5. Review of physicians' progress notes revealed:
*Patient 14 had a progress note dated 8/26/15. The next progress note had been dated 11/4/15.
*Patient 17 had a progress note dated 8/26/15. The next progress note had been dated 11/4/15.
*Patient 18 had a progress note dated 12/30/15. The next progress note had been dated 3/2/16.

Review of the provider's January 2016 Intermediate Swing Bed Admission policy revealed swing bed patients would be seen by the physician at least once every thirty days.

6. Review of patient 12's medical record revealed:
*He had been discharged on 7/13/15.
*A physician's progress note for a 7/8/15 visit had been dictated on 3/8/16.
*His discharge summary had been dictated on 3/8/16.

7. Review of the provider's 2011 Medical Staff By-Laws revealed a patient's medical record should have been completed at time of discharge including progress notes, final diagnosis, and dictated discharge summary.
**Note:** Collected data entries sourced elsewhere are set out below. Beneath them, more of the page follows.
(* ===== verification/EventQuery.v ===== *)
(** * Filters as SQL ([buzz-db/src/event.rs], [lib.rs]; [handlers/req.rs])

    [filter_to_query_params] turns a filter into the columns of an [EventQuery],
    [query_events] and [count_events] turn that into a WHERE clause.  A clause is
    modelled by the predicate on rows PostgreSQL evaluates for it ([row_selected]), a
    table by the list of its rows.  The tables are written by [insert_event] and
    [insert_mentions]; [db_ok] says how their columns depend on the stored events.

    The question is whether the clause and [filters_match] agree: when they do, letting
    the database count is exact and a page holds every match; where they do not, the
    conditions of the theorems say why. *)

From stdpp Require Import base gmap strings list sorting.
From Stdlib Require Import Ascii.
From S2P Require Import Prelude Text Nostr CanonicalJson Tenant Auth Topics Protocol Filter ReadGate.

(** ** Parameters *)

(** [chrono::DateTime::from_timestamp(secs, 0)]: [None] outside its range. *)
Class ChronoApi := from_timestamp : Z → option Timestamp.
Definition MAX_CHRONO_SECS : Z := 8210266876799.
Class ChronoLaws (api : ChronoApi) :=
  from_timestamp_ok : ∀ t, (0 ≤ t ≤ MAX_CHRONO_SECS)%Z → from_timestamp t = Some t.

(** [Tag::kind] and [Tag::content] are the first two strings of the tag. *)
Class TagLaws (api : NostrApi) := {
  tag_kind_cons : ∀ k rest, tag_kind (k :: rest) = k;
  tag_content_cons : ∀ k rest, tag_content (k :: rest) = rest !! 0
}.
(* ===== verification/ReadPath.v ===== *)
(** * REQ and COUNT ([buzz-relay/src/handlers/req.rs], [count.rs])

    The two handlers from the parsed message to the frames sent: authentication and
    scope, the channels the reader may access with the repair of a stale cache, the gates
    of [ReadGate], the NIP-50 search lane, registration with the subscription registry
    and the topics of the pub/sub layer, historical delivery filter by filter, and
    counting on the fast path or through candidates.

    What the handlers ask of others -- the cache of accessible channels, membership, the
    event queries, full-text search -- are arguments, each call with its errors; the
    theorems on exact answers put [EventQuery.query_events] and [count_events] there. *)

From stdpp Require Import base gmap strings list sorting.
From Stdlib Require Import Ascii.
From S2P Require Import Prelude Text Nostr CanonicalJson Tenant Auth Topics Protocol Connections Filter Subscription ReadGate EventQuery.

(** [RelayMessage], as the handlers build them. *)
Inductive RelayMessage :=
| MEvent (sub_id : SubId) (e : NostrEvent)
| MEose (sub_id : SubId)
| MClosed (sub_id : SubId) (message : string)
| MNotice (message : string)
| MCount (sub_id : SubId) (count : N).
Review of the provider's 4/1/15 Electronic Documentation, Orders, and Authentication policy revealed:
*"The author of health information reports, orders, or documents will review and authenticate his or her own reports or entries in a timely manner."
*"The legal business record is finalized within 30 days following service and is archived in the Meditech system in the eChart."

PERIODIC EVALUATION

Tag No.: C0332

Based on patients' record review and interview, the provider failed to ensure a yearly program was in place to review all of the patients served and the services they provided. Findings include:

1. Interview on 3/23/16 at 9:30 a.m. with the administrative assistant revealed:
*There had been no formal committee in place to review the provider's services on an annual basis.
*They would have reviewed all of their services provided every three years.
*The last review of their services they provided for their patients had been in 2012.
*There was no annual review to ensure the:
-Services they provided had been delivered in a timely manner.
-Length of stay and medical necessity had been appropriate for any of the patients admitted.

The provider had no policy or procedure in place for the staff to follow to ensure a utilization review had occurred annually.